Flanigan has moved on, too. While she keeps in touch and continues to work with Con Cuerpos from Baltimore, her focus has shifted. Last summer, a month after Flanigan returned to Baltimore, her father unexpectedly passed away. This left her in a city in which she was comfortable, but not entirely familiar with, attempting to take her next steps as a person and choreographer. Over the last 10 months, Flanigan has been reintroducing herself to Baltimore, both as a city and an artistic hub. Back in April, she explored the Transmodern Festival and caught Everyman Theatre's The Cherry Orchard. "I'm wondering if there is a polarized arts community [in Baltimore], one that's really alternative and kind of bizarre and healthily bizarre and wanting to be bizarre," she muses about the city. "And one that's the BMA, Center Stage, that is putting on very high quality work that is within the boundaries of an establish cannon."

But Flanigan's place in Baltimore is yet to be determined. At the moment, she is focusing on smaller projects, including a residency in Philadelphia this month. At the beginning of 2009, she sought out her former ballet teacher, Carol Bartlett, at the Peabody Institute for guidance. The result was a multi-media performance entitled Letters to Myself, a reflective piece of choreography directed by Flanigan and performed by a group of alumni dancers ranging in age from 19 to 33. "We created this project sort of reflecting on where we've all been, on our experience in life, and what brought us all to this point where we are dancers," Flanigan says.

Flanigan has also been teaching seniors technique and composition at UMBC's dance department. And her most recent endeavor led her to the Creative Alliance at the Patterson, where she hooked up with an unlikely pair: Quest Theater and community health organization Baltimore Medical Systems (BMS). In efforts to bring together a diverse community of Highlandtowners, the partnership organized about 10 BMS clients and worked them into a theatrical dance performance for the neighborhood festival Salsapolkalooza.

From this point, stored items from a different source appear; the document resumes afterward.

Fixpoint skip_digits (s : string) : string :=
  match s with
  | String c s' => if isdigit c then skip_digits s' else s
  | EmptyString => EmptyString
  end.

(** One or more digits up to the end of the text, where the end may
    be followed by a single newline (as [$] allows). *)
Definition digits_to_end (s : string) : bool :=
  match s with
  | String c _ =>
      (isdigit c &&
       (String.eqb (skip_digits s) EmptyString || String.eqb (skip_digits s) nl))%bool
  | EmptyString => false
  end.

(** [parser._negative_number_matcher.match(s)] for
    [^-\d+$|^-\d*\.\d+$]. *)
Definition _negative_number_matcher (s : string) : bool :=
  match s with
  | String c r =>
      (Ascii.eqb c dash &&
       (digits_to_end r ||
        match skip_digits r with
        | String d f => (Ascii.eqb d "."%char && digits_to_end f)%bool
        | EmptyString => false
        end))%bool
  | EmptyString => false
  end.

Definition _has_negative_number_optionals (parser : list Action) : bool :=
  existsb (fun e : string * (nat * Action) => _negative_number_matcher e.1)
          (_option_string_actions parser).

(** [(action, option_string, explicit_arg)]. *)
Definition option_tuple : Type := option (nat * Action) * string * option string.

Definition _get_option_tuples (parser : list Action) (option_string : string)
  : list option_tuple :=
  match option_string with
  | String c0 (String c1 tail) =>
      if Ascii.eqb c1 dash then
        let '(option_prefix, explicit_arg) :=
          match PyStr.partition "="%char option_string with
          | Some (a, b) => (a, Some b)
          | None => (option_string, None)
          end in
        omap (fun e : string * (nat * Action) =>
                if PyStr.startswith e.1 option_prefix
                then Some (Some e.2, e.1, explicit_arg) else None)
             (_option_string_actions parser)
      else
        let short_option_prefix := String c0 (String c1 EmptyString) in
        omap (fun e : string * (nat * Action) =>
                if String.eqb e.1 short_option_prefix
                then Some (Some e.2, e.1, Some tail)
                else if PyStr.startswith e.1 option_string
                then Some (Some e.2, e.1, None) else None)
             (_option_string_actions parser)
  | _ => []
  end.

Like Con Cuerpos, the project leans toward social work, but Flanigan isn't yet sure how working in Baltimore might influence her art. "I don't know how Baltimore is going to affect me yet," she says. "I'm sure that it will and I'm sure the grittiness of it will come through. . . . I have tons and tons of affection for the city. It feels like a home town to me. What that's going to mean artistically, I don't know."